(To do): The entries below hold a line with "unfold record_stored. rewrite od_get_merge." and a line with "((λ k, (k, stage))". Return those lines and all that lie between them, exactly and only.

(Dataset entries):
——————

Lemma record_stored_get stage start stop rows audit app b st :
  od_get (app, b, st) (record_stored stage start stop rows audit) =
  let n := stored start stop rows app b in
  if decide (st = stage ∧ n ≠ 0) then Some n else od_get (app, b, st) audit.
Proof.
  unfold record_stored. rewrite od_get_merge.
  2: { assert ((fst <$> ((λ p : uuid * datetime * Z, (fst p, stage, snd p)) <$> group_counts start stop rows)) =
         ((λ k, (k, stage)) <$> (fst <$> group_counts start stop rows))) as ->
         by (by rewrite <- !list_fmap_compose).
       apply NoDup_fmap_2; [by intros x y [= ->] | apply group_counts_NoDup]. }
  assert (∀ d : list ((uuid * datetime) * Z), od_get (app, b, st) ((λ p, ((fst p, stage), snd p)) <$> d) =
    if decide (st = stage) then od_get (app, b) d else None) as ->.
  { clear. induction d as [|[k v] d IH]; [by destruct (decide _) |]. rewrite fmap_cons. cbn [od_get fst snd].
    rewrite IH. destruct (decide (st = stage)) as [->|Hs].
    - destruct (decide ((app, b) = k)) as [<-|Hk]; [by rewrite decide_True |].
      by rewrite (decide_False (P := (app, b, stage) = (k, stage))) by congruence.
    - by rewrite (decide_False (P := (app, b, st) = (k, stage))) by congruence. }
  cbn zeta. rewrite group_counts_get. cbn zeta. destruct (decide (st = stage)) as [->|Hs].
  - destruct (decide (stored start stop rows app b = 0)) as [E|E].
    + rewrite decide_False by tauto. done.
    + by rewrite decide_True.
  - by rewrite decide_False by tauto.
Qed.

——————

(Finished task):
  unfold record_stored. rewrite od_get_merge.
  2: { assert ((fst <$> ((λ p : uuid * datetime * Z, (fst p, stage, snd p)) <$> group_counts start stop rows)) =
         ((λ k, (k, stage)) <$> (fst <$> group_counts start stop rows))) as ->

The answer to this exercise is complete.